(** * Verification of [code/augment_text.py]

    Text augmentation for Korean dialogue summarization datasets: four
    lightweight transforms of the dialogue text, the sampling policy and the
    assembly of the augmented data set.

    The Python program is embedded shallowly:
    - a [str] is the list of its Unicode code points ([text]);
    - a [float] is an IEEE 754 binary64 value ([spec_float] at precision 53,
      maximal exponent 1024), with the operations of the Standard Library's
      [SpecFloat];
    - the process-wide generator of the [random] module is an explicit state
      threaded through every function that draws from it;
    - exceptions are values of type [exn]; a raising computation returns
      [inl e] together with the state reached so far;
    - the [re] module is embedded as a small backtracking matcher; the
      Unicode tables behind [\w], [\d] and [\s] are parameters;
    - a pandas data frame is its list of column names and its list of rows,
      a row being a finite map from column names to cells; the file system
      maps a path to the frame stored there. *)

From Stdlib Require Import ZArith QArith Qabs List String Ascii SpecFloat Lia.
From Stdlib Require Import DecimalNat.
From stdpp Require Import gmap list.

Open Scope Z_scope.

(** ** Text *)

(** A character is a Unicode code point, a Python [str] the list of its
    code points ([len] is [length], indexing is by code point). *)
Definition char := N.
Definition text := list char.

(** String literals of this file are UTF-8; [utf8] decodes the bytes of a
    well-formed literal into code points. *)
Fixpoint utf8 (bs : list N) : text :=
  (match bs with
   | [] => []
   | b0 :: r0 =>
     if b0 <? 128 then b0 :: utf8 r0
     else match r0 with
     | [] => []
     | b1 :: r1 =>
       if b0 <? 224 then ((b0 - 192) * 64 + (b1 - 128)) :: utf8 r1
       else match r1 with
       | [] => []
       | b2 :: r2 =>
         if b0 <? 240
         then ((b0 - 224) * 4096 + (b1 - 128) * 64 + (b2 - 128)) :: utf8 r2
         else match r2 with
         | [] => []
         | b3 :: r3 =>
           ((b0 - 240) * 262144 + (b1 - 128) * 4096
            + (b2 - 128) * 64 + (b3 - 128)) :: utf8 r3
         end
       end
     end
   end)%N.

Definition U (s : string) : text :=
  utf8 (map N_of_ascii (list_ascii_of_string s)).

(** [str(i)] for a non-negative integer: its decimal digits. *)
Fixpoint uint_text (d : Decimal.uint) : text :=
  match d with
  | Decimal.Nil => []
  | Decimal.D0 d => 48%N :: uint_text d
  | Decimal.D1 d => 49%N :: uint_text d
  | Decimal.D2 d => 50%N :: uint_text d
  | Decimal.D3 d => 51%N :: uint_text d
  | Decimal.D4 d => 52%N :: uint_text d
  | Decimal.D5 d => 53%N :: uint_text d
  | Decimal.D6 d => 54%N :: uint_text d
  | Decimal.D7 d => 55%N :: uint_text d
  | Decimal.D8 d => 56%N :: uint_text d
  | Decimal.D9 d => 57%N :: uint_text d
  end.

Definition str_of_nat (i : nat) : text := uint_text (Nat.to_uint i).

(** One of the characters [0] to [9]. *)
Definition is_digit (c : char) : Prop := (48 <= c <= 57)%N.

(** ** Exceptions and the state-and-exception monad *)

Inductive exn :=
| ValueError (msg : text)
| OverflowError (msg : text)
| IndexError (msg : text)
| KeyError (key : text)
| FileNotFoundError (path : text).

(** A computation over a state [S]: it returns the state it reached and
    either the exception it raised or its value. *)
Definition M (S A : Type) : Type := S -> S * (exn + A).

Definition ret {S A} (a : A) : M S A := fun s => (s, inr a).
Definition raise {S A} (e : exn) : M S A := fun s => (s, inl e).
Definition bind {S A B} (m : M S A) (k : A -> M S B) : M S B :=
  fun s => match m s with
           | (s', inr a) => k a s'
           | (s', inl e) => (s', inl e)
           end.

Notation "x <- m ;; k" := (bind m (fun x => k))
  (at level 100, m at next level, right associativity).

(** A pure computation that may raise, run inside [M]. *)
Definition lift {S A} (r : exn + A) : M S A := fun s => (s, r).

(** [for x in xs: ...] collecting one result per element. *)
Fixpoint mapM {S A B} (f : A -> M S B) (xs : list A) : M S (list B) :=
  match xs with
  | [] => ret []
  | x :: xs' => y <- f x ;; ys <- mapM f xs' ;; ret (y :: ys)
  end.

(** [for x in xs: acc = f(acc, x)]. *)
Fixpoint foldM {S A B} (f : B -> A -> M S B) (xs : list A) (acc : B) : M S B :=
  match xs with
  | [] => ret acc
  | x :: xs' => acc' <- f acc x ;; foldM f xs' acc'
  end.

(** [m] raises nothing, and every value it returns satisfies [P]. *)
Definition returns {S A} (m : M S A) (P : A -> Prop) : Prop :=
  forall s, exists s' a, m s = (s', inr a) /\ P a.

(** ** Floats *)

Definition float := spec_float.

Definition fmul : float -> float -> float := SFmul 53 1024.
Definition fdiv : float -> float -> float := SFdiv 53 1024.
Definition fleb : float -> float -> bool := SFleb.
Definition fltb : float -> float -> bool := SFltb.
Definition fzero : float := S754_zero false.
Definition fone : float := S754_finite false 4503599627370496 (-52).

Definition is_finite (x : float) : bool :=
  match x with
  | S754_zero _ | S754_finite _ _ _ => true
  | _ => false
  end.

(** The largest finite float, about 1.8e308, and the positive infinity. *)
Definition float_max : float := S754_finite false 9007199254740991 971.
Definition float_inf : float := S754_infinity false.

(** [float(n)] for an [int]: the nearest binary64, [OverflowError] beyond
    the range. *)
Definition float_of_int (n : Z) : exn + float :=
  match binary_normalize 53 1024 n 0 false with
  | S754_infinity _ | S754_nan =>
      inl (OverflowError (U "int too large to convert to float"))
  | x => inr x
  end.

══════════

THE TASK
Exactly as written, reproduce the lines of the data above from the first line through the line where "The Python program" appears.

SOLUTION TO THE PROBLEM
(** * Verification of [code/augment_text.py]

    Text augmentation for Korean dialogue summarization datasets: four
    lightweight transforms of the dialogue text, the sampling policy and the
    assembly of the augmented data set.

    The Python program is embedded shallowly:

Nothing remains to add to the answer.